June 26, 2012
I spent a day with a Languages department in a north London school a week or so ago working on strategies for a mixed ability classroom.
Although a discussion of the relative merits of mixed ability grouping vs setting was not the principle aim of the day we did start off by thinking about the opportunities and challenges of mixed ability classes. We then went on to spend the bulk of the day considering strategies for differentiation not only for the G & T and SEN pupils, but also for those with different learning styles and intelligences, more information about which can be found in this bibliography I put together for the day.
Our discussion also considered how pupils might be grouped within a mixed ability class, particularly when engaged in a group task; interestingly this topic has come up recently on the TES forum in a thread about differentiation with the case being put both for pupils to be grouped by ability and for mixed ability grouping when working on a group task.

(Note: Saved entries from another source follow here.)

(** A line written to [stderr] before [MPI_Abort]: its text, and the error
    whose [cudaGetErrorString] is printed in it, if any. *)
Record report : Type := Report {
  text : string;
  cuda_string : option cudaError_t
}.

(** A call returns, or ends the process after a report, or runs into an
    operation whose behaviour C leaves undefined (a store outside an
    allocated block, an integer division by zero): what happens then is
    not determined by the code. *)
Inductive outcome (A : Type) : Type :=
  | Done (a : A)
  | Aborted (r : report)
  | Undefined.
Arguments Done {A} a.
Arguments Aborted {A} r.
Arguments Undefined {A}.

#[export] Instance outcome_ret : MRet outcome := fun A a => Done a.

#[export] Instance outcome_bind : MBind outcome := fun A B k m =>
  match m with
  | Done a => k a
  | Aborted r => Aborted r
  | Undefined => Undefined
  end.

(** ** Element selector *)

Section Selector.
(** [isThisElementNonLinear(myMesh, eindex)]; [true] stands for [YES]. *)
Variable isThisElementNonLinear : mesh_t -> Z -> bool.

(** [linear_elements_count]; the value returned is the one stored in
    [myLinearElementsCount]. *)
Definition linear_elements_count (myMesh : mesh_t) : outcome Z :=
  let count :=
    foldl (fun count eindex =>
             if negb (isThisElementNonLinear myMesh eindex)
             then int32 (count + 1) else count)
          0%Z (seqZ 0 (lenum myMesh)) in
  if (count >? lenum myMesh)%Z then
    Aborted (Report "linear_elements_count: more elements than expected"%string None)
  else Done count.

(** [myLinearElementsMapper[count] = eindex; count++;] on a block of
    [length mapper] cells.  The store is defined only inside the block. *)
Definition store_and_count (mapper : list Z) (count eindex : Z)
  : outcome (list Z * Z) :=
  if bool_decide (0 <= count < Z.of_nat (length mapper))%Z
  then Done (<[Z.to_nat count := eindex]> mapper, int32 (count + 1))
  else Undefined.

(** The loop of [linear_elements_mapping] over the block of
    [myLinearElementsCount] cells that [XMALLOC_VAR_N] returns: the filled
    block and the final [count]. *)
Definition fill_mapper (myMesh : mesh_t) (myLinearElementsCount : Z)
  : outcome (list Z * Z) :=
  foldl (fun state eindex =>
           '(mapper, count) ← state;
           if negb (isThisElementNonLinear myMesh eindex)
           then store_and_count mapper count eindex
           else Done (mapper, count))
        (Done (replicate (Z.to_nat myLinearElementsCount) 0%Z, 0%Z))
        (seqZ 0 (lenum myMesh)).

(** [linear_elements_mapping]; [myLinearElementsCount] is the value the
    static variable holds at the call, the value returned is the content of
    [myLinearElementsMapper]. *)
Definition linear_elements_mapping (myMesh : mesh_t)
    (myLinearElementsCount : Z) : outcome (list Z) :=
  '(mapper, count) ← fill_mapper myMesh myLinearElementsCount;
  if negb (count =? myLinearElementsCount)%Z then
    Aborted (Report "linear_elements_mapping: more elements than the count"%string None)
  else Done mapper.

(** The static variables of the module after [stiffness_init]. *)
Record stiffness_globals : Type := Globals {
  myLinearElementsCount : Z;
  myLinearElementsMapper : list Z;
  myLinearElementsMapperDevice : list Z;
  calcForceBlockSize : Z
}.

(** What the runtime answers to the two device calls of [stiffness_init]. *)
Record init_runtime : Type := InitRuntime {
  malloc_status : cudaError_t;
  mapper_copy_status : cudaError_t
}.

(** [stiffness_init]; [gpu_get_blocksize] is the value the tuning probe
    returns. *)
Definition stiffness_init (rt : init_runtime) (gpu_get_blocksize : Z)
    (myMesh : mesh_t) : outcome stiffness_globals :=
  count ← linear_elements_count myMesh;
  mapper ← linear_elements_mapping myMesh count;
  if negb (bool_decide (malloc_status rt = cudaSuccess)) then
    Aborted (Report "Failed to allocate mapper memory"%string None)
  else if negb (bool_decide (mapper_copy_status rt = cudaSuccess)) then
    Aborted (Report "Failed to copy mapper to device - %s"%string
                    (Some (mapper_copy_status rt)))
  else
    Done (Globals count mapper mapper gpu_get_blocksize).

End Selector.

(** ** Accelerator driver *)

Section Driver.
Context {D : Type} `{Scalar D}.

(** Host and device views of the force accumulator, with the error the
    runtime remembers for [cudaGetLastError]. *)
Record machine : Type := Machine {
  host_force : list (fvector_t D);      (* mySolver->force *)
  forceDevice : list (fvector_t D);     (* mySolver->gpuData->forceDevice *)
  last_error : cudaError_t
}.

(** What the runtime answers to the three device operations of a step. *)
Record step_runtime : Type := StepRuntime {
  to_device_status : cudaError_t;
  launch_status : cudaError_t;
  to_host_status : cudaError_t
}.

(** [cudaMemcpy(dst, src, n * sizeof(fvector_t), kind)]: the first [n] cells
    of [dst] are replaced by those of [src]. *)
Definition copy_cells (n : Z) (src dst : list (fvector_t D))
  : list (fvector_t D) :=
  take (Z.to_nat n) src ++ drop (Z.to_nat n) dst.

(** A failing runtime call does nothing but record its error. *)
Definition record_error (status : cudaError_t) (m : machine) : machine :=
  Machine (host_force m) (forceDevice m) status.

(** [cudaGetLastError()]: returns the recorded error and resets it. *)
Definition cudaGetLastError (m : machine) : cudaError_t * machine :=
  (last_error m, Machine (host_force m) (forceDevice m) cudaSuccess).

It seems to me that there will be times when one form of grouping will be more appropriate to a particular task than another, and that as long as you have thought through the rationale for adopting one form of grouping over another and can justify it then that ought to be sufficient.
June 24, 2012
This weekend has seen the Dragon boat festival observed amongst Chinese communities so I’ll be looking at that with my Chinese club this week.
There are a couple of good videos which I’ll probably be using to introduce the topic: this one, produced by Unesco gives a comprehensive introduction to the festival, its origins and customs. There are some good clips showing families and communities observing traditional folk customs and it gives a good sense of the importance of the festival in Chinese culture and heritage.
This other one recounts the story of 屈原Qū Yuán whose death in the Mìluó river was the origin of the Dragon boat festival. It also shows some of the traditions associated with dragon boat races such as painting the dragon’s eye before the race and the making of zongzi.
I may get the pupils to make a paper dragon boat and this link provides a template for a model.
June 12, 2012
I’m looking forward to the ALL London branch June event this coming Saturday morning, June 16th.
As ever there are some terrific speakers. Rachel Hawkes, a favourite of ALL London is back – her talks are always inspirational and full of practical ideas that can be used immediately in the classroom. James Stubbs will also be there talking about “Sowing seeds for spontaneous speaking” – an aspect of language learning that is likely to be on the radar of any Ofsted inspector lurking near your classroom.
I am also particularly interested in hearing Jeremy Harmer, a renowned TESOL specialist; having been trained in and taught some EFL myself I think there is a lot of common ground between the teaching of foreign languages and English as a foreign or second language particularly in the field of practical methodology, so it should be an interesting session.
Full details of the event to be held at the LSE are on the ALL London branch website.